Items from a data source:
*** Block opens ***

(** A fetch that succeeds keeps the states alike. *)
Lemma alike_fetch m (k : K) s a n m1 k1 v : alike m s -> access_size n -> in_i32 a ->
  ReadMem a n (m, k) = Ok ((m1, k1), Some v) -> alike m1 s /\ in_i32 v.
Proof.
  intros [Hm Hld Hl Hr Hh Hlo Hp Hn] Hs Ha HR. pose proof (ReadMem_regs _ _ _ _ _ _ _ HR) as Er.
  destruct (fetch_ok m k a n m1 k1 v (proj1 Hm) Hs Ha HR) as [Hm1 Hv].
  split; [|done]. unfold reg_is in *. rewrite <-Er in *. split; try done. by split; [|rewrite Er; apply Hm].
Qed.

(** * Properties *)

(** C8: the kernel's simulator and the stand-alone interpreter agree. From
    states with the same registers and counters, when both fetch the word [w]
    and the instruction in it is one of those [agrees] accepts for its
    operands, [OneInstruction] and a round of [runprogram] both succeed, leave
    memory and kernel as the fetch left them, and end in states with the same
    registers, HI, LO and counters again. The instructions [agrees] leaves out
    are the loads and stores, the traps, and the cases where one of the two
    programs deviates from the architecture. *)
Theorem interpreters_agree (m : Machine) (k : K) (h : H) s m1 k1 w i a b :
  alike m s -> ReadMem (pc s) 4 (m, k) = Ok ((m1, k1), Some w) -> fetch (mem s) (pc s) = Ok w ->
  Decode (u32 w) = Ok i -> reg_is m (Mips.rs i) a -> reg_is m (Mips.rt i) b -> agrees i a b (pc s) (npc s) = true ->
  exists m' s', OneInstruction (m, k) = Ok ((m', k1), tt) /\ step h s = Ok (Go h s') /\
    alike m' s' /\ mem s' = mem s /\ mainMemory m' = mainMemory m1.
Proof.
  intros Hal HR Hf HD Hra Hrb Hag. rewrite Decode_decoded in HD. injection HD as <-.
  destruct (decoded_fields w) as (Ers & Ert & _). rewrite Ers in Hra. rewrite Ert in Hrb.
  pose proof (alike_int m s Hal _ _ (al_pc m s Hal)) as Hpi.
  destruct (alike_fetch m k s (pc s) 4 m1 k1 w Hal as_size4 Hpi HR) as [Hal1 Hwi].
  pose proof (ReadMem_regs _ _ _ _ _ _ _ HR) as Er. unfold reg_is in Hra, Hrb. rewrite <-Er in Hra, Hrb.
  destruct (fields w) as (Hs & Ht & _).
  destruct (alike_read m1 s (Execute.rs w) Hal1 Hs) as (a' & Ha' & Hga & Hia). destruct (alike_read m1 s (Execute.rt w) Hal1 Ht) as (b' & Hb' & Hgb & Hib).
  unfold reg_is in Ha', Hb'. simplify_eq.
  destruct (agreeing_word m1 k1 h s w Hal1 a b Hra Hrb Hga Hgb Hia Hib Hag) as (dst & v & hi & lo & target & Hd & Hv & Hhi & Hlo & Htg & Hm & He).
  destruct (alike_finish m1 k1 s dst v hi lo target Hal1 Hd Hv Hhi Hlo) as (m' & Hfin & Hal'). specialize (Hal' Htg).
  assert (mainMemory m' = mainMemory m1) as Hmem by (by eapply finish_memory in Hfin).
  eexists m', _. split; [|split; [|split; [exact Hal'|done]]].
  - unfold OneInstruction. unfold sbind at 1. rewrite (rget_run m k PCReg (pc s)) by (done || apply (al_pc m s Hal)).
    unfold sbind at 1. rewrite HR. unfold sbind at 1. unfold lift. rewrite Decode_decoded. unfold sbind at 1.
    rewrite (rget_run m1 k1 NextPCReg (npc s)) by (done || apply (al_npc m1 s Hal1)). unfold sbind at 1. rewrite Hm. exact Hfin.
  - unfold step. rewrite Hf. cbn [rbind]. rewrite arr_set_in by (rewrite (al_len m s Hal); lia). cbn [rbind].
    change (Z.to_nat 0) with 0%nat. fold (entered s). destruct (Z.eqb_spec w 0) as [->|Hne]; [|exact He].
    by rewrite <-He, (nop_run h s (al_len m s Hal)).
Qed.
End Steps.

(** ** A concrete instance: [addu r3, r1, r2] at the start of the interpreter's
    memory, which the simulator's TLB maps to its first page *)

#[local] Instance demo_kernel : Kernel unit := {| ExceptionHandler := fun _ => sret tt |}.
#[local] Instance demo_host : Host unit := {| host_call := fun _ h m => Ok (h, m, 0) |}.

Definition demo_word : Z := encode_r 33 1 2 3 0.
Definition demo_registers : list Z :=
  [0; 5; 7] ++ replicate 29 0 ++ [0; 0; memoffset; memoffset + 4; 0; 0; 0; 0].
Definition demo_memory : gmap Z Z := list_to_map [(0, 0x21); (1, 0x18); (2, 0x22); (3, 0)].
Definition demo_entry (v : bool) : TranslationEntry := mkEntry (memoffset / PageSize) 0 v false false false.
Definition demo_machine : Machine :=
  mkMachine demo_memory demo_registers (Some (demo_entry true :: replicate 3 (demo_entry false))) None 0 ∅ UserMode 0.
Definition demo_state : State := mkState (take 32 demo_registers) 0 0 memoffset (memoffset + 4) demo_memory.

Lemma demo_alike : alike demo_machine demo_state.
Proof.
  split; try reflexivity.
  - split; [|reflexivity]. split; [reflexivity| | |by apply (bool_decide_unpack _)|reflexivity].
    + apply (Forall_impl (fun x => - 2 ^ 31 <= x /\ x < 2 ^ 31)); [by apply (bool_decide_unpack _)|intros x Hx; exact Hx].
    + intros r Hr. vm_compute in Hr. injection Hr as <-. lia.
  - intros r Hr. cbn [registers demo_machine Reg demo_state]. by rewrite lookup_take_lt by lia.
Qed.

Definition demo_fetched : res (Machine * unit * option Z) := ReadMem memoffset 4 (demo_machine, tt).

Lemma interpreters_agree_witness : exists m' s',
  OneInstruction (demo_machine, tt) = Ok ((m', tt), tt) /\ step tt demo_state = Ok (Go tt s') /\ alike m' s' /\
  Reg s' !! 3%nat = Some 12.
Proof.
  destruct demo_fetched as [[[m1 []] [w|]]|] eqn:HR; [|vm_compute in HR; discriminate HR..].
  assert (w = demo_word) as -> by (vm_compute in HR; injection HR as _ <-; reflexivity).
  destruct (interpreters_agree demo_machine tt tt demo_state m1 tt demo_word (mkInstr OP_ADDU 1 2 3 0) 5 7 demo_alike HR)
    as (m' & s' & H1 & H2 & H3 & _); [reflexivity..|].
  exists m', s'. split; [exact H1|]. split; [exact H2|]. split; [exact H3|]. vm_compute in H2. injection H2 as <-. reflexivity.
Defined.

*** Block closes ***

**YOUR INSTRUCTIONS**:
A word-for-word copy of all the entries is required.

**FINISHED TASK**:
(** A fetch that succeeds keeps the states alike. *)
Lemma alike_fetch m (k : K) s a n m1 k1 v : alike m s -> access_size n -> in_i32 a ->
  ReadMem a n (m, k) = Ok ((m1, k1), Some v) -> alike m1 s /\ in_i32 v.
Proof.
  intros [Hm Hld Hl Hr Hh Hlo Hp Hn] Hs Ha HR. pose proof (ReadMem_regs _ _ _ _ _ _ _ HR) as Er.
  destruct (fetch_ok m k a n m1 k1 v (proj1 Hm) Hs Ha HR) as [Hm1 Hv].
  split; [|done]. unfold reg_is in *. rewrite <-Er in *. split; try done. by split; [|rewrite Er; apply Hm].
Qed.

(** * Properties *)

(** C8: the kernel's simulator and the stand-alone interpreter agree. From
    states with the same registers and counters, when both fetch the word [w]
    and the instruction in it is one of those [agrees] accepts for its
    operands, [OneInstruction] and a round of [runprogram] both succeed, leave
    memory and kernel as the fetch left them, and end in states with the same
    registers, HI, LO and counters again. The instructions [agrees] leaves out
    are the loads and stores, the traps, and the cases where one of the two
    programs deviates from the architecture. *)
Theorem interpreters_agree (m : Machine) (k : K) (h : H) s m1 k1 w i a b :
  alike m s -> ReadMem (pc s) 4 (m, k) = Ok ((m1, k1), Some w) -> fetch (mem s) (pc s) = Ok w ->
  Decode (u32 w) = Ok i -> reg_is m (Mips.rs i) a -> reg_is m (Mips.rt i) b -> agrees i a b (pc s) (npc s) = true ->
  exists m' s', OneInstruction (m, k) = Ok ((m', k1), tt) /\ step h s = Ok (Go h s') /\
    alike m' s' /\ mem s' = mem s /\ mainMemory m' = mainMemory m1.
Proof.
  intros Hal HR Hf HD Hra Hrb Hag. rewrite Decode_decoded in HD. injection HD as <-.
  destruct (decoded_fields w) as (Ers & Ert & _). rewrite Ers in Hra. rewrite Ert in Hrb.
  pose proof (alike_int m s Hal _ _ (al_pc m s Hal)) as Hpi.
  destruct (alike_fetch m k s (pc s) 4 m1 k1 w Hal as_size4 Hpi HR) as [Hal1 Hwi].
  pose proof (ReadMem_regs _ _ _ _ _ _ _ HR) as Er. unfold reg_is in Hra, Hrb. rewrite <-Er in Hra, Hrb.
  destruct (fields w) as (Hs & Ht & _).
  destruct (alike_read m1 s (Execute.rs w) Hal1 Hs) as (a' & Ha' & Hga & Hia). destruct (alike_read m1 s (Execute.rt w) Hal1 Ht) as (b' & Hb' & Hgb & Hib).
  unfold reg_is in Ha', Hb'. simplify_eq.
  destruct (agreeing_word m1 k1 h s w Hal1 a b Hra Hrb Hga Hgb Hia Hib Hag) as (dst & v & hi & lo & target & Hd & Hv & Hhi & Hlo & Htg & Hm & He).
  destruct (alike_finish m1 k1 s dst v hi lo target Hal1 Hd Hv Hhi Hlo) as (m' & Hfin & Hal'). specialize (Hal' Htg).
  assert (mainMemory m' = mainMemory m1) as Hmem by (by eapply finish_memory in Hfin).
  eexists m', _. split; [|split; [|split; [exact Hal'|done]]].
  - unfold OneInstruction. unfold sbind at 1. rewrite (rget_run m k PCReg (pc s)) by (done || apply (al_pc m s Hal)).
    unfold sbind at 1. rewrite HR. unfold sbind at 1. unfold lift. rewrite Decode_decoded. unfold sbind at 1.
    rewrite (rget_run m1 k1 NextPCReg (npc s)) by (done || apply (al_npc m1 s Hal1)). unfold sbind at 1. rewrite Hm. exact Hfin.
  - unfold step. rewrite Hf. cbn [rbind]. rewrite arr_set_in by (rewrite (al_len m s Hal); lia). cbn [rbind].
    change (Z.to_nat 0) with 0%nat. fold (entered s). destruct (Z.eqb_spec w 0) as [->|Hne]; [|exact He].
    by rewrite <-He, (nop_run h s (al_len m s Hal)).
Qed.
End Steps.

(** ** A concrete instance: [addu r3, r1, r2] at the start of the interpreter's
    memory, which the simulator's TLB maps to its first page *)

#[local] Instance demo_kernel : Kernel unit := {| ExceptionHandler := fun _ => sret tt |}.
#[local] Instance demo_host : Host unit := {| host_call := fun _ h m => Ok (h, m, 0) |}.

Definition demo_word : Z := encode_r 33 1 2 3 0.
Definition demo_registers : list Z :=
  [0; 5; 7] ++ replicate 29 0 ++ [0; 0; memoffset; memoffset + 4; 0; 0; 0; 0].
Definition demo_memory : gmap Z Z := list_to_map [(0, 0x21); (1, 0x18); (2, 0x22); (3, 0)].
Definition demo_entry (v : bool) : TranslationEntry := mkEntry (memoffset / PageSize) 0 v false false false.
Definition demo_machine : Machine :=
  mkMachine demo_memory demo_registers (Some (demo_entry true :: replicate 3 (demo_entry false))) None 0 ∅ UserMode 0.
Definition demo_state : State := mkState (take 32 demo_registers) 0 0 memoffset (memoffset + 4) demo_memory.

Lemma demo_alike : alike demo_machine demo_state.
Proof.
  split; try reflexivity.
  - split; [|reflexivity]. split; [reflexivity| | |by apply (bool_decide_unpack _)|reflexivity].
    + apply (Forall_impl (fun x => - 2 ^ 31 <= x /\ x < 2 ^ 31)); [by apply (bool_decide_unpack _)|intros x Hx; exact Hx].
    + intros r Hr. vm_compute in Hr. injection Hr as <-. lia.
  - intros r Hr. cbn [registers demo_machine Reg demo_state]. by rewrite lookup_take_lt by lia.
Qed.

Definition demo_fetched : res (Machine * unit * option Z) := ReadMem memoffset 4 (demo_machine, tt).

Lemma interpreters_agree_witness : exists m' s',
  OneInstruction (demo_machine, tt) = Ok ((m', tt), tt) /\ step tt demo_state = Ok (Go tt s') /\ alike m' s' /\
  Reg s' !! 3%nat = Some 12.
Proof.
  destruct demo_fetched as [[[m1 []] [w|]]|] eqn:HR; [|vm_compute in HR; discriminate HR..].
  assert (w = demo_word) as -> by (vm_compute in HR; injection HR as _ <-; reflexivity).
  destruct (interpreters_agree demo_machine tt tt demo_state m1 tt demo_word (mkInstr OP_ADDU 1 2 3 0) 5 7 demo_alike HR)
    as (m' & s' & H1 & H2 & H3 & _); [reflexivity..|].
  exists m', s'. split; [exact H1|]. split; [exact H2|]. split; [exact H3|]. vm_compute in H2. injection H2 as <-. reflexivity.
Defined.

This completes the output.